Published on August 8, 2012 at 2:13 AM
The Department of Health and Human Services has selected the Hospital of the University of Pennsylvania (HUP) as one of five hospitals that will take part in a nationwide initiative designed to train more nurses at a higher level. Funded by the Affordable Care Act, the Graduate Nurse Education (GNE) Demonstration will award HUP approximately $36 million over four years to increase training opportunities for advanced practice registered nurses (APRNs) - a superior designation given to nurses with post-graduate training who are able to diagnose illnesses, prescribe medication and treatment regimens, and perform procedures consistent with their scope of practice.
The GNE aims to strengthen the nation's primary care work force by placing more APRNs in practice and thereby increasing the ranks of primary and preventive caregivers to help fill gaps in non-hospital community-based settings, including in underserved areas.

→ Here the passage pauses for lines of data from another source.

(* ===== verification/DocumentStoreProps.v ===== *)
(** * DocumentStoreProps: the document store is a map

    Documents come back as they were stored; a session of calls answers as a map from
    collections and identifiers to documents does; and the counter of a collection is the
    number of its documents. *)

From Stdlib Require Import SpecFloat.
From S2P Require Import Prelude CText StdMap DocValues LexicalTermsProps RocksStore LexicalIndex Segments SegmentsOps SegmentsProps SearchCache QueryMatch DocumentStore.
Import DocValues RocksStore DocumentStore.

Module DocumentStoreProps.

(** ** Keys *)

Definition clean (s : bytes) : Prop := s <> [] /\ ":"%char ∉ s.

Lemma colon_free s : ":"%char ∉ s -> Forall (fun c => is_colon c = false) s.
Proof. intros H. apply Forall_forall. intros c Hc. unfold is_colon. rewrite bool_decide_false; [done|]. by intros ->. Qed.

Lemma doc_key_split c id : doc_key c id = #"doc:" ++ c ++ ":"%char :: id.
Proof. unfold doc_key, doc_prefix. by rewrite <- !app_assoc. Qed.

Lemma doc_key_inj c id c' id' : ":"%char ∉ c -> ":"%char ∉ c' -> doc_key c id = doc_key c' id' -> c = c' /\ id = id'.
Proof. intros H1 H2. rewrite !doc_key_split. intros H%app_inv_head. by apply LexicalTermsProps.first_split in H. Qed.

Lemma prefix_doc_key c c' id : ":"%char ∉ c -> ":"%char ∉ c' -> starts_with (doc_prefix c) (doc_key c' id) = bool_decide (c = c').
Proof.
  intros H1 H2. case_bool_decide as E.
  - subst c'. apply starts_with_spec. by exists id.
  - destruct (starts_with _ _) eqn:S; [|done]. exfalso. apply starts_with_spec in S as [r S]. apply E. by eapply doc_key_inj in S as [-> _].
Qed.

Lemma last_part_key c id : ":"%char ∉ id -> last_part (doc_key c id) = id.
Proof.
  intros H. unfold last_part. rewrite doc_key_split. rewrite app_assoc, reverse_app, reverse_cons, <- app_assoc.
  assert (find_char is_colon (reverse id ++ [":"%char] ++ reverse (#"doc:" ++ c)) = Some (length (reverse id))) as ->.
  { apply find_char_Some. exists (reverse id), ":"%char, (reverse (#"doc:" ++ c)). split; [done|]. split; [done|]. split; [|done].
    apply colon_free. by rewrite elem_of_reverse. }
  by rewrite take_app_length, reverse_involutive.
Qed.

(** ** A stored document is read back *)

Section store.
  Context {L : Library} {D : Type} `{DatabaseLaws D}.

(** The JSON library reads what it printed, for the documents of the session. *)

Definition reads_back (d : Document) : Prop :=
  forall t, 0 <= t < 2 ^ 64 -> parse (dump (document_json d t)) = Some (document_json d t) /\ exists r, dump (document_json d t) = "{"%char :: r.

Definition storable (d : Document) : Prop :=
  clean (ID d) /\ reads_back d /\ ordered (LexicalIndex.Fields (Text d)) = LexicalIndex.Fields (Text d) /\ 0 <= Timestamp d < 2 ^ 64.

Lemma ordered_sorted l : StdMap.sorted (ordered l).
Proof. unfold ordered. induction l as [|[k v] l IH] using rev_ind; [constructor|]. rewrite foldl_app. by apply StdMap.put_sorted. Qed.

Lemma text_members_strings l : text_members ((fun kv : bytes * bytes => (kv.1, JString kv.2)) <$> l) = ordered l.
Proof. unfold text_members. f_equal. induction l as [|[k v] l IH]; [done|]. cbn. by rewrite IH. Qed.

Lemma document_members c f i sc t ti :
  let l := [(#"content", c); (#"fields", f); (#"id", i); (#"score", sc); (#"timestamp", t); (#"title", ti)] in
  member #"id" l = Some i /\ member #"title" l = Some ti /\ member #"content" l = Some c /\ member #"timestamp" l = Some t /\
  member #"score" l = Some sc /\ member #"fields" l = Some f.
Proof. by repeat split. Qed.

Lemma read_stored key d t : storable d -> 0 <= t < 2 ^ 64 -> size key + size (SerializeDocumentData d t) <= MAX_WAL_ENTRY_SIZE ->
  read_document key (SerializeDocumentData d t) = (set_timestamp t d, false).
Proof.
  intros ([Hid _] & Hj & Ho & _) Ht Hs. destruct (Hj t Ht) as [Hp [r Hr]]. unfold read_document, SerializeDocumentData in *. rewrite Hr.
  rewrite bool_decide_false by done. rewrite <- Hr.
  assert (ValidateWALEntrySize (size key) (size (dump (document_json d t))) true = None) as ->.
  { unfold ValidateWALEntrySize, size_max, MAX_WAL_ENTRY_SIZE_RECOVERY, MAX_WAL_ENTRY_SIZE in *. unfold size in *.
    rewrite (proj2 (Z.ltb_ge _ _)) by lia. rewrite (proj2 (Z.ltb_ge _ _)) by lia. done. }
  unfold DeserializeDocumentJSON. rewrite Hr, bool_decide_true by done. rewrite <- Hr, Hp. unfold document_json.
  destruct (document_members (JString (LexicalIndex.Content (Text d))) (json_strings (LexicalIndex.Fields (Text d))) (JString (ID d)) (JFloat (Score d)) (JUnsigned t)
    (JString (LexicalIndex.Title (Text d)))) as (M1 & M2 & M3 & M4 & M5 & M6).
  unfold string_value, unsigned_value, double_value, object_member. rewrite M1, M2, M3, M4, M5, M6. unfold json_strings at 1.
  cbn [mbind option_bind number from_option]. rewrite text_members_strings, !Ho. unfold u64. rewrite Z.mod_small by done.
  unfold ID at 1. cbn [Text]. rewrite bool_decide_false by done. unfold set_timestamp. f_equal. f_equal. unfold ID. by destruct (Text d).
Qed.
Definition finish_build (c : bytes) (b : Build) (s : Manager) : Manager :=
  let st := lazy_state c s in
  let (state, error) :=
    if negb (Generation st =? BuildGeneration b) then (IndexNone, #"Collection changed while lazy indexing was running.")
    else if document_cap_reached b then (Failed, #"Document cap reached during lazy indexing.")
    else if memory_limit_reached b then (Failed, #"Memory limit reached during lazy indexing.")
    else if negb (scan_completed b) then (Failed, #"Snapshot scan did not complete.")
    else (Complete, []) in
  put_state c (mkLazy state (TotalDocumentKeys b) (indexed b) (Generation st) error) s.

Definition set_scan (ok : bool) (b : Build) : Build :=
  mkBuild (UsePagedKeys b) (TotalDocumentKeys b) (BuildGeneration b) (indexed b) (memory_limit_reached b) ok.

Definition count_indexed (b : Build) : Build :=
  mkBuild (UsePagedKeys b) (TotalDocumentKeys b) (BuildGeneration b) (indexed b + 1) (memory_limit_reached b) (scan_completed b).

Definition limit_reached (b : Build) : Build :=
  mkBuild (UsePagedKeys b) (TotalDocumentKeys b) (BuildGeneration b) (indexed b) true (scan_completed b).

(** The identifier in a key, if it has one. *)

Definition ExtractDocumentIDFromKey (DocKey : bytes) : bytes :=
  match find_char is_colon (reverse DocKey) with None => [] | Some _ => last_part DocKey end.

(** A document that was read goes into the index; [false] ends the scan. *)

Definition index_document (env : Env) (c : bytes) (b : Build) (doc : Document) (s : Manager) : Manager * Build * bool :=
  if IndexThrows env then (s, b, true)
  else
    let '(i, ok, _) := LexicalIndex.AddDocument (IndexEnv env) c (Text doc) (SearchIndex s) in
    if (ok : bool) then (set_index i s, count_indexed b, true) else (set_index i s, limit_reached b, false).

(** ** One step of a build; [scan] is whether the snapshot of a paged build could be read
    to its end *)

Definition build_step (env : Env) (scan : bool) (c : bytes) (t : Task) (s : Manager) : Manager * Task :=
  match t with
  | Entered doc_keys => let (s, ok) := try_acquire c s in (s, if (ok : bool) then Acquired doc_keys else Returned true)
  | Acquired doc_keys =>
      let total := if bool_decide (doc_keys = []) then CountStoredDocuments c s else size doc_keys in
      if total =? 0 then (release c s, Returned true) else (s, Counted doc_keys total)
  | Counted doc_keys total =>
      let (s, b) := begin_build c doc_keys total s in
      (s, if UsePagedKeys b then Begun b else Indexing b (take (Z.to_nat (documents_to_index b)) doc_keys))
  | Begun b => (s, Indexing b (take (Z.to_nat (documents_to_index b)) (prefix_keys (doc_prefix c) s)))
  | Indexing b [] => (s, Scanned (if UsePagedKeys b then set_scan scan b else b))
  | Indexing b (key :: keys) =>
      let id := ExtractDocumentIDFromKey key in
      if bool_decide (id = []) then (s, Indexing b keys)
      else let (s, doc) := GetDocument env c id s in (s, if bool_decide (ID doc = []) then Indexing b keys else Fetched b doc keys)
  | Fetched b doc keys =>
      let '(s, b, go_on) := index_document env c b doc s in
      (s, if (go_on : bool) then Indexing b keys else Scanned (if UsePagedKeys b then set_scan false b else b))
  | Scanned b => (finish_build c b s, Finished)
  | Finished => (release c s, Returned true)
  | t => (s, t)
  end.

(** ** One step of a call *)

Definition step (env : Env) (scan : bool) (c : bytes) (t : Task) (s : Manager) : Manager * Task :=
  match t with
  | Returned ok => (s, Returned ok)
  | Called => (s, CountRead (default 0 (LexicalIndex.GetDocumentCount c (SearchIndex s))))
  | CountRead indexed_count =>
      let (s, expected_count) := GetCollectionDocumentCount env c s in
      (s, Expected indexed_count (if expected_count =? 0 then CountStoredDocuments c s else expected_count))
  | Expected indexed_count expected_count =>
      (s, if negb (explicit_dirty_state c s) && (0 <? indexed_count) && ((expected_count =? 0) || (expected_count <=? indexed_count))
          then LooksComplete indexed_count else LooksPartial expected_count)
  | LooksComplete indexed_count => (assume_complete c indexed_count s, Returned true)
  | LooksPartial expected_count => let (s, exist) := CollectionExists c s in (s, if (exist : bool) then Known expected_count else Returned false)
  | Known expected_count => (s, if IsCollectionIndexing c s then Returned true else ToRead expected_count)
  | ToRead expected_count =>
      let stored_document_count := if 0 <? expected_count then expected_count else CountStoredDocuments c s in
      let doc_keys := if stored_document_count <=? SyncIndexMaxDocs then page 0 (Z.to_nat stored_document_count) (prefix_keys (doc_prefix c) s) else [] in
      (s, if stored_document_count =? 0 then Returned true else Entered doc_keys)
  | t => build_step env scan c t s
  end.
(* ===== verification/LazyIndexProps.v ===== *)
(** * LazyIndexProps: an index marked complete is complete

    Whatever calls run between the steps of a build, an index that the search takes for
    complete holds every stored document of its collection; and removing everything
    ends, and leaves nothing. *)

From Stdlib Require Import SpecFloat.
From S2P Require Import Prelude CText DocValues LexicalTermsProps RocksStore LexicalTerms LexicalIndex LexicalIndexInv LexicalIndexProps Segments SegmentsProps SearchCache QueryMatch DocumentStore DocumentStoreProps LazyIndex.
Import DocValues RocksStore DocumentStore DocumentStoreProps LazyIndex.

Module LazyIndexProps.

Section lazy.
  Context {L : Library} {D : Type} `{RocksStore.DatabaseLaws D}.

Abbreviation Manager := (HybridStorageManager D).

Abbreviation Docs := (gmap (bytes * bytes) Document).

(** ** What does not touch the index and the states of builds *)

Definition marks (s : Manager) : gmap bytes LazyIndexState * gset bytes * LexicalIndex.InvertedIndex :=
  (LazyIndexStates s, CollectionsBeingIndexed s, SearchIndex s).

Lemma marks_set k v (s s' : Manager) ok : Set_ k v s = (s', ok) -> marks s' = marks s.
Proof. unfold Set_. destruct (db_set _ _ _). by intros [= <- _]. Qed.

Lemma marks_config c (s s' : Manager) x : GetCollectionConfig c s = (s', x) -> marks s' = marks s.
Proof. unfold GetCollectionConfig. destruct (Collections s !! c); by intros [= <- _]. Qed.

Lemma marks_count env c (s s' : Manager) n : GetCollectionDocumentCount env c s = (s', n) -> marks s' = marks s.
Proof. unfold GetCollectionDocumentCount. destruct (_ !! c); [by intros [= <- _]|]. destruct (read_meta _ _ _). by intros [= <- _]. Qed.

"This grant affords us the opportunity to provide advanced training to hundreds of nurses over the next four years, which could really make a difference to the quality of care we deliver to our patients," said Victoria Rich, PhD, RN, FAAN, Chief Nurse Executive at HUP. "We're honored to lead this effort for the Philadelphia region and are thrilled that HHS recognizes the pivotal role nurses play in patient safety and the need for more in-depth training to improve patient care on a national level."
HUP's portion of the roughly $200 award will be used by multiple clinical sites to offset their costs of clinical education of advanced practice nurses. HUP will manage and administer the grant funding for the program, which will also include participation from Penn Presbyterian Medical Center and Pennsylvania Hospital.
"Having more of these kinds of skilled nurses will increase access to essential healthcare services," said Secretary Kathleen Sebelius of HHS during a press conference to announce the program participants. "With this important initiative, we are putting more advanced practice nurses on the front lines of our health care system and further strengthening and growing our primary care workforce."